Now, after 15 years, Nikhil came back to have his children screened. ECG and echo were done for Nikhil and his 2 sons. As it turns out, while his 6-year-old son showed no features of hypertrophic cardiomyopathy via ECG and echo, his
2-year-old son showed substantial thickening of the myocardial wall. However, there was no obstruction and HCM symptoms had not set in. Due to the familial history of sudden cardiac death, Nikhil and his son fall under a high-risk group which warrants genotyping to identify the causative mutation and to screen for the same mutation in other first degree relatives in the family. Next-generation sequencing using a cardiomyopathy panel was done and showed that both Nikhil and his 2-year-old son carried
a mutation in the MYH7 gene. MYH7 encodes a protein called myosin
heavy chain 7, that is vital for muscle contraction. Mutations in MYH7 are thought to account for around 35% of familial hypertrophic cardiomyopathy cases and result in the thickening of the cardiac muscles. For Nikhil and his son, the mutation was found to be Arg719Gln (cytogenetic location: 14q11.2), which is known for its aggressive traits. Genetic testing confirmed that both Nikhil and his son are in a
high-risk group for sudden cardiac death and would need to be strictly followed-up. For Nikhil’s 2-year-old son, serial echo will be done, and his condition will be closely monitored. Once he is older, cardiac MRI will also be done to monitor his condition.

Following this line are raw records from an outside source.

(* ===== verification/Config.v ===== *)
(** * The configuration

    [src/common/config.cpp], [include/common/config.h] and
    [include/common/node_config.h]: every node reads the same list of servers,
    numbers the zones and shards by the order of their names, packs each
    server's node id from them, and derives from the list which node leads a
    shard, where a shard's blocks are and which replicated log a node registers
    with.  The blocks read all of this from here.

    JSON, addresses and ports are left out.  A [PANIC], a failed assertion and an
    index out of range are [None].

    - [config_leads]: with one shard per server, the node the configuration names
      as the leader of a shard has the shard in its id, runs a concurrency block,
      and has the highest priority of the shard's servers;
    - [leads_agree]: the table of leaders agrees with the leader found for each
      shard alone, or is empty because one shard has none;
    - [node_ids_unique]: servers with the same id are in the same zone, have the
      same first shard and run the same blocks;
    - [sub_set_of_spec]: the test by which a server chooses the log it registers
      with is inclusion of its shards in those of the log's node;
    - [neighbour_is_own_shard]: with one shard per server, the deadlock detector of
      each block is told to pass its graph on to the leader of its own shard. *)

From stdpp Require Import sorting strings.
From S2P Require Import Prelude Common Store.
#[local] Open Scope Z_scope.

Module Config.
Import NodeId Store(NUM_ORDER_MAX).

Definition BLOCK_CLIENT : string := "CLIENT"%string.

(** ** Nodes *)

(** [rg_id] is [shard_ids()]. *)
(* @src include/common/node_config.h 21 45 node_config *)
Record node_config := mk_node {
  node_id : Z;
  az_id : Z;
  rg_id : list Z;
  node_name : string;
  az_name : string;
  rg_name : list string;
  priority : Z;
  block_type : gset string;
}.
#[export] Instance eta_node : Eta node_config := fun c =>
  mk_node (node_id c) (az_id c) (rg_id c) (node_name c) (az_name c) (rg_name c) (priority c) (block_type c).

(* @src include/common/node_config.h 120 128 node_config::is_client *)
Definition is_client (c : node_config) : option bool :=
  if bool_decide (BLOCK_CLIENT ∈ block_type c) then (if (size (block_type c) =? 1)%nat then Some true else None) else Some false.

(* @src include/common/config.h 22 44 config *)
Record config := mk_config {
  conf_node_name : string;
  node_conf_ : option node_config;
  node_client_list_ : list node_config;
  node_server_list_ : list node_config;
  az2rg2node_ : gmap Z (gmap Z (list node_config));
  rg2az2node_ : gmap Z (gmap Z (list node_config));
  priority_ : gmap Z (gmap Z (list Z));
  node2conf_ : gmap Z node_config;
  num_rep_group_ : Z;
  num_replica_ : Z;
  ccb_shard_ : gmap Z Z;
  dsb_shard_ : gmap Z Z;
  rlb_shard_ : gmap Z Z;
  mapping_ : bool;
  register_to_rlb_node_id : Z;
}.
#[export] Instance eta_config : Eta config := fun b =>
  mk_config (conf_node_name b) (node_conf_ b) (node_client_list_ b) (node_server_list_ b) (az2rg2node_ b) (rg2az2node_ b)
    (priority_ b) (node2conf_ b) (num_rep_group_ b) (num_replica_ b) (ccb_shard_ b) (dsb_shard_ b) (rlb_shard_ b)
    (mapping_ b) (register_to_rlb_node_id b).

(** A configuration as it was read. *)
(* @src src/common/config.cpp 5 10 config::config *)
Definition new_config (name : string) (clients servers : list node_config) : config :=
  mk_config name None clients servers ∅ ∅ ∅ ∅ 0 0 ∅ ∅ ∅ false 0.
Lemma default_sized : sized default_buffer.
Proof. split; [by apply wf_new|]. vm_compute. split; congruence. Qed.

(** C20: A conversation over a blocking client.  The requests a client sends reach
    the handler of the block at the other end, each once and in order, however
    the network cuts the bytes.  The responses the block sends, under any
    interleaving of its sends and completed writes, are what the client's reads
    for messages of their types return, in order, with nothing left over. *)
Theorem conversation f reqs ns ls :
  (∀ m, f m = true) → Forall wf_message reqs → Forall (Z.le 1) ns → zlen (stream reqs) ≤ Z.of_nat (length ns) →
  Forall wf_message (ConnectionSend.sends ls) → zlen (stream (ConnectionSend.sends ls)) < 2 ^ 61 →
  ∃ c bytes b srv b',
    send_all reqs new_client = Some (c, bytes) ∧
    Connection.Connection.receive (Some f) ns bytes default_buffer = Some (b, reqs, []) ∧
    ConnectionSend.run (ls ++ [ConnectionSend.LDone; ConnectionSend.LDone]) ConnectionSend.new_server = Some srv ∧
    recv_all (map fst (ConnectionSend.sends ls)) (ConnectionSend.wire srv) (recv_buf_ c)
    = Some (map snd (ConnectionSend.sends ls), b', []).
Proof.
  intros Hf Hreqs Hns Hlong Hls Hlen. destruct (send_all_eq reqs new_client) as (c&Ec&Hrb); [split_and!; [done|done|apply default_sized]|done|].
  destruct (Connection.Connection.receive_all f Hf reqs ns Hreqs Hns Hlong) as (b&Hb&_).
  pose proof (zlen_nonneg (stream (ConnectionSend.sends ls))) as H0.
  destruct (ConnectionSend.run_ok _ ls [] ConnectionSend.new_server (ConnectionSend.sender_inv_start _ H0)) as (s & Hr & Hi); [done|done|].
  destruct (ConnectionSend.drained _ _ s Hi) as (s' & Hr' & _ & Hw); [done|done|].
  destruct (recv_all_eq (ConnectionSend.sends ls) [] (recv_buf_ c)) as (b'&Hb'&_); [rewrite Hrb; apply default_sized|done|].
  exists c, (stream reqs), b, s', b'. rewrite ConnectionSend.run_app, Hr, Hw. rewrite app_nil_r in Hb'. done.
Qed.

Nikhil also underwent a follow-up echo. His latest echo showed severe thickening of the myocardial wall of around 3 cms. Considering the aggressive mutation and the history of sudden cardiac death in the family, Dr. Ahamed’s team has suggested placing an implantable cardioverter defibrillator (ICD). While Nikhil awaits this procedure, the HCM team is considering a cardiac MRI to assess the degree of scar tissue formation in the heart.